Illegittimità su illegittimità, disordine amministrativo, confusione contabile, nullità e prescrizione delle richieste del tributo, inerzia (meglio dire, sostegno) dalla pseudo-opposizione nonostante nostre denunce di due anni fa, ma ne volete ancora? Sempre Costanzo: “Non ci è mai stato concesso l’accesso alla banca dati del catasto, unica fonte certa per la verifica delle superfici da tassare: come noto, infatti, il parametro principale per la quantificazione della tassa è la dimensione in termini di mq degli immobili.” E a quando, cari Costanzo e Mascaro, l’applicazione della tariffa puntuale, quella che prevede che il pagamento della spazzatura avvenga in relazione ai rifiuti effettivamente prodotti e non ai metri quadrati delle abitazioni, come previsto dalla legge sin dal 2013 (Tariffazione puntuale sui rifiuti (comma 667 dell’art. 1 della legge 147/2013) ?

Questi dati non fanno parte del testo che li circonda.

(** * goemon: the pattern compiler, rule matching, dispatch and restart gate

    A shallow embedding of [goemon.go] and the properties of its
    specification.  Go strings are modelled by their sequence of code
    points, unsigned machine integers by [N] with explicit wrap-around,
    goroutines by a labelled step relation over a shared state. *)

From Stdlib Require Import NArith Lia String Ascii.
From stdpp Require Import base list gmap.

(** ** Go strings *)

(** A rune is a Unicode code point.  A Go string is kept as the result
    of [[]rune(s)]; every string handled here is valid UTF-8, so byte
    level tests on ASCII characters ([pattern[0] == '%'], splitting at
    ["|"], prefix tests) agree with the same tests on runes. *)
Definition rune : Type := N.
Bind Scope N_scope with rune.
Definition gostring : Type := list rune.

Definition rune_of_ascii (a : ascii) : rune := N_of_ascii a.

(** An ASCII literal as a Go string. *)
Definition str (s : string) : gostring :=
  rune_of_ascii <$> list_ascii_of_string s.

(** A one-character literal such as ['/']. *)
Definition chr (s : string) : rune :=
  match s with
  | String a _ => rune_of_ascii a
  | EmptyString => 0%N
  end.

Arguments str : simpl never.
Arguments chr : simpl never.

Definition rune_eqb (a b : rune) : bool := N.eqb a b.
Arguments rune_eqb : simpl never.
Infix "=?r" := rune_eqb (at level 70).

(** [s == t] on strings. *)
Definition string_eqb (s t : gostring) : bool := bool_decide (s = t).

(** [strings.HasPrefix(s, prefix)]. *)
Fixpoint strings_HasPrefix (s pre : gostring) : bool :=
  match pre, s with
  | [], _ => true
  | _ :: _, [] => false
  | c :: pre', d :: s' => (c =?r d) && strings_HasPrefix s' pre'
  end.

(** [strings.Split(s, sep)] for a one-character separator: the pieces
    between the separators, so [n] separators give [n + 1] pieces and the
    empty string gives one empty piece. *)
Fixpoint strings_Split (s : gostring) (sep : rune) : list gostring :=
  match s with
  | [] => [[]]
  | c :: s' =>
      if c =?r sep then [] :: strings_Split s' sep
      else match strings_Split s' sep with
           | piece :: pieces => (c :: piece) :: pieces
           | [] => [[c]]
           end
  end.

(** [strings.Join(elems, sep)]. *)
Fixpoint strings_Join (elems : list gostring) (sep : gostring) : gostring :=
  match elems with
  | [] => []
  | [e] => e
  | e :: es => e ++ sep ++ strings_Join es sep
  end.

(** The digits of [fmt.Sprintf("%x", r)]: lower-case hexadecimal with no
    leading zero. *)
Definition hex_digit (d : N) : rune :=
  if (d <? 10)%N then (48 + d)%N else (87 + d)%N.

Fixpoint fmt_x_from (fuel : nat) (n : N) (acc : gostring) : gostring :=
  let acc' := hex_digit (n mod 16) :: acc in
  match fuel with
  | O => acc'
  | S fuel' => if (n / 16 =? 0)%N then acc' else fmt_x_from fuel' (n / 16) acc'
  end.

Definition fmt_x (n : N) : gostring :=
  fmt_x_from (N.to_nat (N.log2 n)) n [].

(** ** Outcomes of Go code *)

(** A call returns, or panics (an index out of range); [OutOfFuel] is the
    model's own, for a loop cut short by its fuel, and is shown never to
    arise. *)
Inductive outcome (A : Type) : Type :=
| Returns (a : A)
| Panics
| OutOfFuel.
Arguments Returns {A} a.
Arguments Panics {A}.
Arguments OutOfFuel {A}.

#[global] Instance outcome_ret : MRet outcome := @Returns.
#[global] Instance outcome_bind : MBind outcome := λ A B f m,
  match m with
  | Returns a => f a
  | Panics => Panics
  | OutOfFuel => OutOfFuel
  end.

(** A Go [error] carries its message. *)
Definition error : Type := gostring.

(** [s[i]]: a read outside the slice panics. *)
Definition index {A} (s : list A) (i : nat) : outcome A :=
  match s !! i with
  | Some c => Returns c
  | None => Panics
  end.

(** ** path/filepath on a Unix host *)

(** [runtime.GOOS == "windows"] is false on the hosts modelled here; the
    separator is ['/'] and [filepath.ToSlash] leaves a path as it is. *)
Definition GOOS_windows : bool := false.

Definition Separator : rune := chr "/".

Definition filepath_ToSlash (path : gostring) : gostring := path.

Definition filepath_IsAbs (path : gostring) : bool :=
  strings_HasPrefix path [Separator].

(** One element of the path met by [filepath.Clean], on the stack of the
    elements kept so far (last one first): empty and ["."] elements are
    dropped; [".."] removes the element before it, is dropped at the root
    and is kept at the head of a relative path. *)
Definition clean_elem (rooted : bool) (kept : list gostring) (elem : gostring)
  : list gostring :=
  if string_eqb elem [] || string_eqb elem (str ".") then kept
  else if string_eqb elem (str "..") then
    match kept with
    | top :: below => if string_eqb top (str "..") then elem :: kept else below
    | [] => if rooted then [] else [elem]
    end
  else elem :: kept.

(** [filepath.Clean(path)]. *)
Definition filepath_Clean (path : gostring) : gostring :=
  let rooted := filepath_IsAbs path in
  let kept := foldl (clean_elem rooted) [] (strings_Split path Separator) in
  let body := strings_Join (rev kept) [Separator] in
  if rooted then Separator :: body
  else match body with [] => str "." | _ => body end.

(** [filepath.Join(a, b)]: the non-empty elements joined and cleaned. *)
Definition filepath_Join (a b : gostring) : gostring :=
  match a, b with
  | [], [] => []
  | [], _ => filepath_Clean b
  | _, _ => filepath_Clean (a ++ Separator :: b)
  end.

(** What the program takes from its host besides the file system:
    [os_Getwd] is what [os.Getwd] returns, [None] when it fails. *)
Class Host := {
  os_Getwd : option gostring;
  strings_ToUpper : gostring → gostring
}.

(** [filepath.Abs(path)]. *)
Definition filepath_Abs `{Host} (path : gostring) : gostring + error :=
  if filepath_IsAbs path then inl (filepath_Clean path)
  else match os_Getwd with
       | Some wd => inl (filepath_Join wd path)
       | None => inr (str "getwd")
       end.

(** The text of [path] up to and including its last separator. *)
Fixpoint upto_last_sep (path : gostring) : gostring :=
  match path with
  | [] => []
  | c :: path' =>
      match upto_last_sep path' with
      | [] => if c =?r Separator then [c] else []
      | d => c :: d
      end
  end.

Già proprio ora che la differenziata porta a porta si sta estendo in tutta (o quasi) la città, anche se con modalità a dir poco discutibili (vedi foto)

Raccolta differenziata

E mentre Multiservizi e Comune litigano, i cittadini si domandano: e per le rate TARI 2017 già pagate? e per le rate con scadenza 30 luglio e 30 novembre prossime?